Among the records below, determine how many lines have the word "ReadFullFrom" in them; output only the number.
[[ The data open ]]
Definition Advance (b : Buffer) (from : Z) : Buffer :=
  let from := if from <? 0 then i32 (from + Len (Some b)) else from in
  {| v := v b; start := i32 (start b + from); end_ := end_ b; owner := owner b |}.

Definition Write (data : bytes) : ST Buffer Z := fun b =>
  match slice (v b) (end_ b) (zlen (v b)) with
  | None => (b, Panic)
  | Some _ =>
    let '(v', nBytes) := copy_at (v b) (Z.to_nat (end_ b)) data in
    ({| v := v'; start := start b; end_ := i32 (end_ b + i32 (Z.of_nat nBytes)); owner := owner b |},
     Ok (Z.of_nat nBytes))
  end.

Definition WriteByte (x : byte) : ST Buffer unit := fun b =>
  if IsFull (Some b) then (b, Err (NewError "buffer full")) else
  match index (v b) (end_ b) with
  | None => (b, Panic)
  | Some _ =>
    ({| v := <[Z.to_nat (end_ b) := x]> (v b); start := start b; end_ := i32 (end_ b + 1);
        owner := owner b |}, Ok tt)
  end.

Definition WriteString (s : bytes) : ST Buffer Z := Write s.

Definition ReadByte : ST Buffer byte := fun b =>
  if start b =? end_ b then (b, Err EOF) else
  match index (v b) (start b) with
  | None => (b, Panic)
  | Some nb =>
    ({| v := v b; start := i32 (start b + 1); end_ := end_ b; owner := owner b |}, Ok nb)
  end.

Definition ReadBytes (length : Z) : ST Buffer bytes := fun b =>
  if i32 (end_ b - start b) <? length then (b, Err EOF) else
  match slice (v b) (start b) (i32 (start b + length)) with
  | None => (b, Panic)
  | Some nb =>
    ({| v := v b; start := i32 (start b + length); end_ := end_ b; owner := owner b |}, Ok nb)
  end.

(** [Read(data)] with [n] bytes of room in [data]: the bytes copied. *)
Definition Read (n : nat) : ST Buffer bytes := fun b =>
  if Len (Some b) =? 0 then (b, Err EOF) else
  match slice (v b) (start b) (end_ b) with
  | None => (b, Panic)
  | Some c =>
    let data := take n c in
    let nBytes := zlen data in
    ((if i32 nBytes =? Len (Some b) then Clear b
      else {| v := v b; start := i32 (start b + i32 nBytes); end_ := end_ b; owner := owner b |}),
     Ok data)
  end.

(** [n] bytes arrived at the end of the content. *)
Definition fill (b : Buffer) (data : bytes) : Buffer :=
  {| v := (copy_at (v b) (Z.to_nat (end_ b)) data).1; start := start b;
     end_ := i32 (end_ b + i32 (zlen data)); owner := owner b |}.

Section WithReader.
Context {R : Type} `{Reader R}.

(** [ReadFrom(reader)]: one [Read] into the free part. *)
Definition ReadFrom : ST (Buffer * R) Z := fun '(b, r) =>
  match slice (v b) (end_ b) (zlen (v b)) with
  | None => ((b, r), Panic)
  | Some room =>
    match rd r (length room) with
    | (r', (data, None)) => ((fill b data, r'), Ok (zlen data))
    | (r', (data, Some e)) => ((fill b data, r'), Err e)
    end
  end.

Definition ReadFullFrom (size : Z) : ST (Buffer * R) Z := fun '(b, r) =>
  let e := i32 (end_ b + size) in
  if zlen (v b) <? e then ((b, r), Err (NewError "out of bound: ")) else
  match slice (v b) (end_ b) e with
  | None => ((b, r), Panic)
  | Some window =>
    match ReadFull r (length window) with
    | (r', (data, None)) => ((fill b data, r'), Ok (zlen data))
    | (r', (data, Some err)) => ((fill b data, r'), Err err)
    end
  end.
End WithReader.
(* ===== verification/MultiBuf.v ===== *)
(** * Package common/buf: MultiBuffer

    [Module MultiBuf] models common/buf/multi_buffer.go.  A [MultiBuffer] is the
    list of its buffers, which its holder owns: the entries the source sets to
    nil are the ones it drops from the slice it returns. *)
From S2P Require Import Prelude GoStd Buf.
Import Buf.

Module MultiBuf.

Abbreviation MultiBuffer := (list Buffer).

(** The pair is the new [dest] and [src]. *)
Definition MergeMulti (dest src : MultiBuffer) : MultiBuffer * MultiBuffer := (dest ++ src, []).

(** The loop of [MergeBytes]: a new buffer takes at most [Size] bytes. *)
Fixpoint MergeBytesLoop (fuel : nat) (dest : MultiBuffer) (src : bytes) : option (res MultiBuffer) :=
  match src with
  | [] => Some (Ok dest)
  | _ :: _ =>
    match fuel with
    | O => None
    | S f =>
      match Write src New with
      | (b, Ok nBytes) => MergeBytesLoop f (dest ++ [b]) (drop (Z.to_nat nBytes) src)
      | (_, Err e) => Some (Err e)
      | (_, Panic) => Some Panic
      end
    end
  end.

Definition MergeBytes (dest : MultiBuffer) (src : bytes) : option (res MultiBuffer) :=
  match last dest with
  | Some b =>
    if negb (IsFull (Some b)) then
      match Write src b with
      | (b', Ok nBytes) =>
        let src' := drop (Z.to_nat nBytes) src in
        MergeBytesLoop (length src') (removelast dest ++ [b']) src'
      | (_, Err e) => Some (Err e)
      | (_, Panic) => Some Panic
      end
    else MergeBytesLoop (length src) dest src
  | None => MergeBytesLoop (length src) dest src
  end.

Definition ReleaseMulti (mb : MultiBuffer) : MultiBuffer := [].

(** [mb.Copy(b)] with [n = len(b)]: the bytes copied. *)
Fixpoint Copy (mb : MultiBuffer) (n : nat) : res bytes :=
  match mb with
  | [] => Ok []
  | bb :: mb' =>
    c ← Bytes bb;
    let d := take n c in
    if i32 (zlen d) <? Len (Some bb) then Ok d
    else rest ← Copy mb' (n - length d); Ok (d ++ rest)
  end.

Definition Len (mb : MultiBuffer) : Z :=
  fold_left (fun size b => i32 (size + Buf.Len (Some b))) mb 0.

Definition IsEmpty (mb : MultiBuffer) : bool := forallb (fun b => Buf.IsEmpty (Some b)) mb.

(** [SplitBytes(mb, b)] with [n = len(b)]: the leftover and the bytes written.
    A buffer that ends up empty is released and the next one is read. *)
Fixpoint SplitBytes (mb : MultiBuffer) (n : nat) : res (MultiBuffer * bytes) :=
  match mb with
  | [] => Ok ([], [])
  | pBuffer :: mb' =>
    match Read n pBuffer with
    | (_, Panic) => Panic
    | (pBuffer', r) =>
      let d := match r with Ok d => d | _ => [] end in
      if negb (Buf.IsEmpty (Some pBuffer')) then Ok (pBuffer' :: mb', d)
      else '(rest, d') ← SplitBytes mb' (n - length d); Ok (rest, d ++ d')
    end
  end.

Definition SplitFirst (mb : MultiBuffer) : MultiBuffer * option Buffer :=
  match mb with [] => ([], None) | b :: mb' => (mb', Some b) end.

Definition SplitFirstBytes (mb : MultiBuffer) (n : nat) : res (MultiBuffer * bytes) :=
  match SplitFirst mb with
  | (mb', None) => Ok (mb', [])
  | (mb', Some b) => c ← Bytes b; Ok (mb', take n c)
  end.

(** The loop of [Compact]; [common.Must2] panics on the error of [ReadFrom]. *)
Fixpoint CompactLoop (mb2 : MultiBuffer) (last : Buffer) (mb : MultiBuffer) : res MultiBuffer :=
  match mb with
  | [] => Ok (mb2 ++ [last])
  | curr :: mb' =>
    if Size <? i32 (Buf.Len (Some last) + Buf.Len (Some curr))
    then CompactLoop (mb2 ++ [last]) curr mb'
    else match ReadFrom (last, curr) with
         | ((last', _), Ok _) => CompactLoop mb2 last' mb'
         | _ => Panic
         end
  end.

Definition Compact (mb : MultiBuffer) : res MultiBuffer :=
  match mb with
  | [] => Ok []
  | b :: mb' => CompactLoop [] b mb'
  end.

(** The loop of [SplitSize]: whole buffers while they fit in [size] bytes. *)
Fixpoint SplitSizeLoop (mb : MultiBuffer) (totalBytes size : Z) : MultiBuffer * MultiBuffer :=
  match mb with
  | [] => ([], [])
  | b :: mb' =>
    if size <? i32 (totalBytes + Buf.Len (Some b)) then (mb, [])
    else let '(rest, r) := SplitSizeLoop mb' (i32 (totalBytes + Buf.Len (Some b))) size in
         (rest, b :: r)
  end.

Definition SplitSize (mb : MultiBuffer) (size : Z) : res (MultiBuffer * MultiBuffer) :=
  match mb with
  | [] => Ok ([], [])
  | b0 :: mb' =>
    if size <? Buf.Len (Some b0) then
      '(b, w) ← Extend New size;
      d ← BytesTo b0 size;
      Ok (Advance b0 size :: mb', [poke b w d])
    else Ok (SplitSizeLoop mb 0 size)
  end.

(** [ReadFrom(reader)] with the number of rounds as fuel: the buffers read, and
    the error if it is not an end of file.  [None] is out of fuel. *)
Definition Cause (e : error) : error :=
  (fix go e := match e with Based _ i => go i | _ => e end) e.

Section Io.
Context {R : Type} `{Reader R} {W : Type} `{Writer W}.

Fixpoint ReadFromLoop (fuel : nat) (mb : MultiBuffer) (r : R)
    : option (R * res (MultiBuffer * option error)) :=
  match fuel with
  | O => None
  | S f =>
    let '((b, r'), rr) := ReadFullFrom Size (New, r) in
    let mb' := if Buf.IsEmpty (Some b) then mb else mb ++ [b] in
    match rr with
    | Ok _ => ReadFromLoop f mb' r'
    | Err err =>
      if decide (Cause err = EOF \/ Cause err = ErrUnexpectedEOF)
      then Some (r', Ok (mb', None)) else Some (r', Ok (mb', Some err))
    | Panic => Some (r', Panic)
    end
  end.

Definition ReadFrom (r : R) : option (R * res (MultiBuffer * option error)) :=
  ReadFromLoop (S (length (rd_content r))) [] r.

Definition ReadAllToBytes (r : R) : option (R * res bytes) :=
  match ReadFrom r with
  | None => None
  | Some (r', Ok (mb, None)) =>
    if Len mb =? 0 then Some (r', Ok [])
    else Some (r', '(_, d) ← SplitBytes mb (Z.to_nat (Len mb)); Ok d)
  | Some (r', Ok (_, Some err)) => Some (r', Err err)
  | Some (r', Err e) => Some (r', Err e)
  | Some (r', Panic) => Some (r', Panic)
  end.

(** Writes the buffers one by one; the leftover comes with the error. *)
Fixpoint WriteMultiBuffer (mb : MultiBuffer) (w : W) : W * res (MultiBuffer * option error) :=
  match mb with
  | [] => (w, Ok ([], None))
  | b :: mb' =>
    match Bytes b with
    | Ok c =>
      match wr c w with
      | (w', Ok _) => WriteMultiBuffer mb' w'
      | (w', Err e) => (w', Ok (mb', Some e))
      | (w', Panic) => (w', Panic)
      end
    | Err e => (w, Err e)
    | Panic => (w, Panic)
    end
  end.
End Io.

(** ** MultiBufferContainer *)
Record MultiBufferContainer := { container : MultiBuffer }.

Definition container_Read (n : nat) : ST MultiBufferContainer bytes := fun c =>
  if IsEmpty (container c) then (c, Err EOF) else
  match SplitBytes (container c) n with
  | Ok (mb, d) => ({| container := mb |}, Ok d)
  | Err e => (c, Err e)
  | Panic => (c, Panic)
  end.

Definition container_ReadMultiBuffer : ST MultiBufferContainer MultiBuffer := fun c =>
  ({| container := [] |}, Ok (container c)).

Definition container_Write (b : bytes) : ST MultiBufferContainer Z := fun c =>
  match MergeBytes (container c) b with
  | Some (Ok mb) => ({| container := mb |}, Ok (zlen b))
  | Some (Err e) => (c, Err e)
  | _ => (c, Panic)
  end.

Definition container_WriteMultiBuffer (b : MultiBuffer) : ST MultiBufferContainer unit := fun c =>
  ({| container := (MergeMulti (container c) b).1 |}, Ok tt).

Definition container_Close : ST MultiBufferContainer unit := fun c =>
  ({| container := ReleaseMulti (container c) |}, Ok tt).

(** ** The container as a queue of bytes

    [cop] is a call on the container, [container_step] runs it and [queue_step]
    is the specification: the same call on a queue of bytes. *)
Inductive cop :=
  | CWrite (b : bytes)
  | CRead (n : nat)
  | CWriteMultiBuffer (mb : MultiBuffer)
  | CReadMultiBuffer
  | CClose.

Definition mb_content (mb : MultiBuffer) : bytes := concat (map content mb).

Definition container_step (o : cop) (c : MultiBufferContainer) : MultiBufferContainer * res bytes :=
  match o with
  | CWrite b => let '(c', r) := container_Write b c in (c', _ ← r; Ok [])
  | CRead n => container_Read n c
  | CWriteMultiBuffer mb => let '(c', r) := container_WriteMultiBuffer mb c in (c', _ ← r; Ok [])
  | CReadMultiBuffer => let '(c', r) := container_ReadMultiBuffer c in (c', mb_content <$> r)
  | CClose => let '(c', r) := container_Close c in (c', _ ← r; Ok [])
  end.

Definition queue_step (o : cop) (q : bytes) : bytes * res bytes :=
  match o with
  | CWrite b => (q ++ b, Ok [])
  | CRead n => if bool_decide (q = []) then (q, Err EOF) else (drop n q, Ok (take n q))
  | CWriteMultiBuffer mb => (q ++ mb_content mb, Ok [])
  | CReadMultiBuffer => ([], Ok q)
  | CClose => ([], Ok [])
  end.

Fixpoint run {S} (step : cop -> S -> S * res bytes) (ops : list cop) (s : S) : S * list (res bytes) :=
  match ops with
  | [] => (s, [])
  | o :: ops' => let '(s', r) := step o s in
                 let '(s'', rs) := run step ops' s' in (s'', r :: rs)
  end.

(** ** Well-formedness *)
Definition mb_wf (mb : MultiBuffer) : Prop := Forall buf_wf mb.
Definition cop_wf (o : cop) : Prop :=
  match o with CWriteMultiBuffer mb => mb_wf mb | _ => True end.

(** A buffer that [Compact] can append to: nothing consumed yet, a full-size
    array, and not empty. *)
Definition compactable (b : Buffer) : Prop :=
  buf_wf b /\ start b = 0 /\ Size <= zlen (v b) /\ content b <> [].

End MultiBuf.

Import MultiBuf.

(** ** Lemmas *)
Lemma mb_content_app a b : mb_content (a ++ b) = mb_content a ++ mb_content b.
Proof. unfold mb_content. by rewrite map_app, concat_app. Qed.
Lemma mb_content_cons b mb : mb_content (b :: mb) = content b ++ mb_content mb.
Proof. done. Qed.
Lemma mb_content_one b : mb_content [b] = content b.
Proof. apply app_nil_r. Qed.

Lemma mb_wf_app a b : mb_wf (a ++ b) <-> mb_wf a /\ mb_wf b.
Proof. apply Forall_app. Qed.

Create Rewrite HintDb mb.
#[export] Hint Rewrite mb_content_app mb_content_cons mb_content_one mb_wf_app : mb.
[[ The data closed ]]
▸ **Answer for this exercise**: 2